(Beginning of EXTRACTED MATERIAL)
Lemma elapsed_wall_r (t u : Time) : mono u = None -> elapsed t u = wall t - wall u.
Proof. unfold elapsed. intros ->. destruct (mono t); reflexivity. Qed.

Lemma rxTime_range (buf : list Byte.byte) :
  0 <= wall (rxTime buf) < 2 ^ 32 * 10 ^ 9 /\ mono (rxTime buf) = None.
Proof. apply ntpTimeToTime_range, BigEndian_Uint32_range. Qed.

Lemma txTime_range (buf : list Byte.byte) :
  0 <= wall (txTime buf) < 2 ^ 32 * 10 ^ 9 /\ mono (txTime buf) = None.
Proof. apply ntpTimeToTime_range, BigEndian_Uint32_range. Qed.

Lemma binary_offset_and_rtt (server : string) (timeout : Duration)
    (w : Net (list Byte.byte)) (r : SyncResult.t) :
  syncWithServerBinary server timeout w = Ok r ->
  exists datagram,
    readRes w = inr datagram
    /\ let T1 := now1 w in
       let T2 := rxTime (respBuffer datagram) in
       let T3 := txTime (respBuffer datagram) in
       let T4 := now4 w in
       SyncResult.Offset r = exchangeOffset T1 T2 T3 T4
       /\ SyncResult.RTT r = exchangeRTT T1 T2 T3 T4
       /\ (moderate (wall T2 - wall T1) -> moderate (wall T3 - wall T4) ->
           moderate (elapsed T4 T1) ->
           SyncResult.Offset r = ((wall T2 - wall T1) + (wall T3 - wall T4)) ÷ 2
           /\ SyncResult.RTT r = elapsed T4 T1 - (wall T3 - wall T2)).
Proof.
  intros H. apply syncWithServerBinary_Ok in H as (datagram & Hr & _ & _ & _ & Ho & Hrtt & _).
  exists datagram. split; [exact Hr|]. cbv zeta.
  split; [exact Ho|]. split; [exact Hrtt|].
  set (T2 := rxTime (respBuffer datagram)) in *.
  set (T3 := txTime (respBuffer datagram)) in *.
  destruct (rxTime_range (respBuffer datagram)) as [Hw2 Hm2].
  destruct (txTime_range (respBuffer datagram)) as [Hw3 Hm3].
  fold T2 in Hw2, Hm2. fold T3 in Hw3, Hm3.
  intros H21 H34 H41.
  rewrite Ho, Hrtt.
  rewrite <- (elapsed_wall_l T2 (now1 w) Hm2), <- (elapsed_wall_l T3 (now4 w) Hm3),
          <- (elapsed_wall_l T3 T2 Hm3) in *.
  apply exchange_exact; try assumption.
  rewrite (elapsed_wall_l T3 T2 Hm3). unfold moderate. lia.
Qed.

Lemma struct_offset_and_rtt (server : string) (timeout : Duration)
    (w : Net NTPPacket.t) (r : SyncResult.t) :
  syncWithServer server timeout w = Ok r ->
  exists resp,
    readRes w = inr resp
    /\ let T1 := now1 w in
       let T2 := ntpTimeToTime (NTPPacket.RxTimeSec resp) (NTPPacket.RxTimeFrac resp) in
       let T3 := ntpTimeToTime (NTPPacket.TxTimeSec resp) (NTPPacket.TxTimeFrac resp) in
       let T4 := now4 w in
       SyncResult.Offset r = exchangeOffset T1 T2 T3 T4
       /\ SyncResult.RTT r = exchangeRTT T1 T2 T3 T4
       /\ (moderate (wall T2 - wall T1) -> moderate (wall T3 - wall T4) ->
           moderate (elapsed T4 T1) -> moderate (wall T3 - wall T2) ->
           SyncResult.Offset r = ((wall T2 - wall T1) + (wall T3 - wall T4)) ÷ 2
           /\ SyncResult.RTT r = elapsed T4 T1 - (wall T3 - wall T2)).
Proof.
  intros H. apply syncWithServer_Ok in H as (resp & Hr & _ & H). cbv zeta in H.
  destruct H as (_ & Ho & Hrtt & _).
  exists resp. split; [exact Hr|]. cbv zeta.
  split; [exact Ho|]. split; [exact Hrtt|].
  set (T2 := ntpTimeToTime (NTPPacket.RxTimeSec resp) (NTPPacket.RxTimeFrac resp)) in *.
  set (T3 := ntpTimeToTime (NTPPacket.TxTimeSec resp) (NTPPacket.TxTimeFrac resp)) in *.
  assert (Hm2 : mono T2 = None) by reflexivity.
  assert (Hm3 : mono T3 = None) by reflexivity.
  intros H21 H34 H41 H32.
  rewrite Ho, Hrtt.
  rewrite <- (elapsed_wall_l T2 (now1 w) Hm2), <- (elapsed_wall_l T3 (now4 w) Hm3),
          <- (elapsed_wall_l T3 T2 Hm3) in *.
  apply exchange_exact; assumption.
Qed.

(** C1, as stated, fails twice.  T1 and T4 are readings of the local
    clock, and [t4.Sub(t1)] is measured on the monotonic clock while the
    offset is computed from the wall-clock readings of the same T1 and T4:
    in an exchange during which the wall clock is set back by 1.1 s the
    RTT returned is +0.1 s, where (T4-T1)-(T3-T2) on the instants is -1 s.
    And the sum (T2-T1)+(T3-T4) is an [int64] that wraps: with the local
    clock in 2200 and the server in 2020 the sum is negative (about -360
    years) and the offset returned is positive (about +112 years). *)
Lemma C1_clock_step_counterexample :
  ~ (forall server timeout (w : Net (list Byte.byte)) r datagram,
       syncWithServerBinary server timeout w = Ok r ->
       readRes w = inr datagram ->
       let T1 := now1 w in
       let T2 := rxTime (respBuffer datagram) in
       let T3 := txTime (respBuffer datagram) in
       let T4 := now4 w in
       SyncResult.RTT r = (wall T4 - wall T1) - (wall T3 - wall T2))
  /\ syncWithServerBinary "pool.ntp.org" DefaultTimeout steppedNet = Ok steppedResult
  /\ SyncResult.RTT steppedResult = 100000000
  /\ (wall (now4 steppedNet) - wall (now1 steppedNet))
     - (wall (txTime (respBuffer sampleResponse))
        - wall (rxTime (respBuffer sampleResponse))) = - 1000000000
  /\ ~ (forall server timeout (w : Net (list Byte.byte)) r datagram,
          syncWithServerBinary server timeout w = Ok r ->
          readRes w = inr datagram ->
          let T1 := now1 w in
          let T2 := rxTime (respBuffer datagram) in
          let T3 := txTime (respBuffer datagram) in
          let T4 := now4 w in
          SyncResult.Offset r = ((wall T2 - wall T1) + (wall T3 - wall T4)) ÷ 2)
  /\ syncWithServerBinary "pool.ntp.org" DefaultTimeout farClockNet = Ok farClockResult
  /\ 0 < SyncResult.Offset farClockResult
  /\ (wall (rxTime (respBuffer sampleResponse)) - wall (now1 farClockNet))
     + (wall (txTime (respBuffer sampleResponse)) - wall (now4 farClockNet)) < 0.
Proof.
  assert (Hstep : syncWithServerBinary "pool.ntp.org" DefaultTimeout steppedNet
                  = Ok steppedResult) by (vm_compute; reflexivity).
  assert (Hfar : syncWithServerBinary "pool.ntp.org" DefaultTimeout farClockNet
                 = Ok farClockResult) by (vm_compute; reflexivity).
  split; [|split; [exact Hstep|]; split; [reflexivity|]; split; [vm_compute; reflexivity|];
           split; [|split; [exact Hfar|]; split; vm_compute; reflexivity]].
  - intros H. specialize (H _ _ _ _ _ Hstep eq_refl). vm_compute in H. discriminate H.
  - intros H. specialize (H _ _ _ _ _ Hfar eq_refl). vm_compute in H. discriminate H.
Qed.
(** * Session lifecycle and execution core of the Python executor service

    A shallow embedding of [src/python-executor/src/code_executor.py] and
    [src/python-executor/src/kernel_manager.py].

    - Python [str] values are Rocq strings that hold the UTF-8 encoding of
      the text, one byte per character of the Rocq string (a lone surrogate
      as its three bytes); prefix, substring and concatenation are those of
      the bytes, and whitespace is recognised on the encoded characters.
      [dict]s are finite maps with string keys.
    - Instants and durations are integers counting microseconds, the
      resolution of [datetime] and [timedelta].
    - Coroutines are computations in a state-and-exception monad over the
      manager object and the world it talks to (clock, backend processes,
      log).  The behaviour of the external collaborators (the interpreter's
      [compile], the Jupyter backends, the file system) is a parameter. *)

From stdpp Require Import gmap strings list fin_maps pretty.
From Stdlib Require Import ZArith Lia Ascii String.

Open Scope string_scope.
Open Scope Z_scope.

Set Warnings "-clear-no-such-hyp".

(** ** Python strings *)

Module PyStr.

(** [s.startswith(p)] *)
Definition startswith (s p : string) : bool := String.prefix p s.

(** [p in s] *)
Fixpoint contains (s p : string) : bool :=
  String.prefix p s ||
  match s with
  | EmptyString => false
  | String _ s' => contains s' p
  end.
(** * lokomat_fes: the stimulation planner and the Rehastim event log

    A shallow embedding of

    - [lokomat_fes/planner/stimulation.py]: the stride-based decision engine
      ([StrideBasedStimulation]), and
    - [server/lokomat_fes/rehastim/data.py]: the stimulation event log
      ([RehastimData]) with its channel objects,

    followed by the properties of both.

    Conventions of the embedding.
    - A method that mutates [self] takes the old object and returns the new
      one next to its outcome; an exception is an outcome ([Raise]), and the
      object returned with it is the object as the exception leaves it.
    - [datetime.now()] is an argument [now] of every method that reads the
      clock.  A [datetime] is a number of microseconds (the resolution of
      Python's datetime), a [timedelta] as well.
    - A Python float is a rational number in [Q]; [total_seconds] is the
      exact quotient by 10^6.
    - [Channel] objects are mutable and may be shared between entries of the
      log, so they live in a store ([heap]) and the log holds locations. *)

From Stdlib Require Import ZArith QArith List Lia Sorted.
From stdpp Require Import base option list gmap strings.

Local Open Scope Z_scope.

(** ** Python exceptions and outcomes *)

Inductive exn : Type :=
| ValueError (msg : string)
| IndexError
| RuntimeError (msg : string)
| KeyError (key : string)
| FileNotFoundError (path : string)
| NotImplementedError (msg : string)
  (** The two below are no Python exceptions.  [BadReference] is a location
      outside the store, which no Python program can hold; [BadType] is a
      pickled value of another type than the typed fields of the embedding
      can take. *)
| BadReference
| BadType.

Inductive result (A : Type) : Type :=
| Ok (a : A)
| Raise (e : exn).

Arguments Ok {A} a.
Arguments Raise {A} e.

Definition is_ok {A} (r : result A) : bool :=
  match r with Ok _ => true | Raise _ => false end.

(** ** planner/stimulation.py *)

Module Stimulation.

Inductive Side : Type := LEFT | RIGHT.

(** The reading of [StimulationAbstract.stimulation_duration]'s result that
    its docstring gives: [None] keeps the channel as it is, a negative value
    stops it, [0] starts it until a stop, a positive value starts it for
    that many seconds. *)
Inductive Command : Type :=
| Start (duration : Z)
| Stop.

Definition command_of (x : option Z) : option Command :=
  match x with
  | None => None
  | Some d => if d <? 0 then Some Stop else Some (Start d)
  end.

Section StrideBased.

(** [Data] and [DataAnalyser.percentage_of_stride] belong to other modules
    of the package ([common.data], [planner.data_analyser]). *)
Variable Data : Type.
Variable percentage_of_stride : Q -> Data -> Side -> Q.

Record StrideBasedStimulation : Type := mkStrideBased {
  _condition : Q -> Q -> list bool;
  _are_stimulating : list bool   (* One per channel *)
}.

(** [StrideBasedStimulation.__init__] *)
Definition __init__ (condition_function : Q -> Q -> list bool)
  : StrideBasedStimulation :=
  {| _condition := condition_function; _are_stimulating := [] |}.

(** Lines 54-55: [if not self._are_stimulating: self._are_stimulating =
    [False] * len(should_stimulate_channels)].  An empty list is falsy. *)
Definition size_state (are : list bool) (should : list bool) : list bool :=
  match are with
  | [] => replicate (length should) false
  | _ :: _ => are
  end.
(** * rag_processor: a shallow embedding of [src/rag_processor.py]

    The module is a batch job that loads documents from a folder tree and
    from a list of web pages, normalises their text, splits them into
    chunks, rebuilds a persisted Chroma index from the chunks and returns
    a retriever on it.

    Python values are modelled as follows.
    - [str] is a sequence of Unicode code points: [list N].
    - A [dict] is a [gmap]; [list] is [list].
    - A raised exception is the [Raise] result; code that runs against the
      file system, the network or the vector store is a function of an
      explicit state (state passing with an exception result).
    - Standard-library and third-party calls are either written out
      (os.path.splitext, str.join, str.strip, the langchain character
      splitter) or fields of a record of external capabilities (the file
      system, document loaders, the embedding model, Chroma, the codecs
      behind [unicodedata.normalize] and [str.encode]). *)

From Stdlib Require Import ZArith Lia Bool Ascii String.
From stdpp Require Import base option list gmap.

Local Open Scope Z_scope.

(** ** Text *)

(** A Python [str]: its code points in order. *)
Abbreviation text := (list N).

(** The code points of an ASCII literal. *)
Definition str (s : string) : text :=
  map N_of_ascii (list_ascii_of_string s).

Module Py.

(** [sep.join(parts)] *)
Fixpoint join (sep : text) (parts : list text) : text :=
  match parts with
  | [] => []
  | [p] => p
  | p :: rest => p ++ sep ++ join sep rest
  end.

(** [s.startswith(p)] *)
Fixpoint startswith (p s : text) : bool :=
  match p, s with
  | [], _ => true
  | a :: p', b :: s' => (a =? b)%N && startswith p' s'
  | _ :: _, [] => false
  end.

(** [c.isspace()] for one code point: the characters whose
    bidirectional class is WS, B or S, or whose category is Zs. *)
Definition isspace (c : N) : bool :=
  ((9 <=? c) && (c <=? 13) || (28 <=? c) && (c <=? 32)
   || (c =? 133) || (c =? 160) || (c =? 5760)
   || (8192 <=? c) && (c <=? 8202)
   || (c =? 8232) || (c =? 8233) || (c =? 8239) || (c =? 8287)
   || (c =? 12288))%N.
(End of EXTRACTED MATERIAL)
TASK TO COMPLETE: Output exactly the lines of the material above from the one containing "split; [|split; [exact Hstep|];" up to and including the one containing "[dict]s are finite".

RESPONSE AREA:
  split; [|split; [exact Hstep|]; split; [reflexivity|]; split; [vm_compute; reflexivity|];
           split; [|split; [exact Hfar|]; split; vm_compute; reflexivity]].
  - intros H. specialize (H _ _ _ _ _ Hstep eq_refl). vm_compute in H. discriminate H.
  - intros H. specialize (H _ _ _ _ _ Hfar eq_refl). vm_compute in H. discriminate H.
Qed.
(** * Session lifecycle and execution core of the Python executor service

    A shallow embedding of [src/python-executor/src/code_executor.py] and
    [src/python-executor/src/kernel_manager.py].

    - Python [str] values are Rocq strings that hold the UTF-8 encoding of
      the text, one byte per character of the Rocq string (a lone surrogate
      as its three bytes); prefix, substring and concatenation are those of
      the bytes, and whitespace is recognised on the encoded characters.
      [dict]s are finite maps with string keys.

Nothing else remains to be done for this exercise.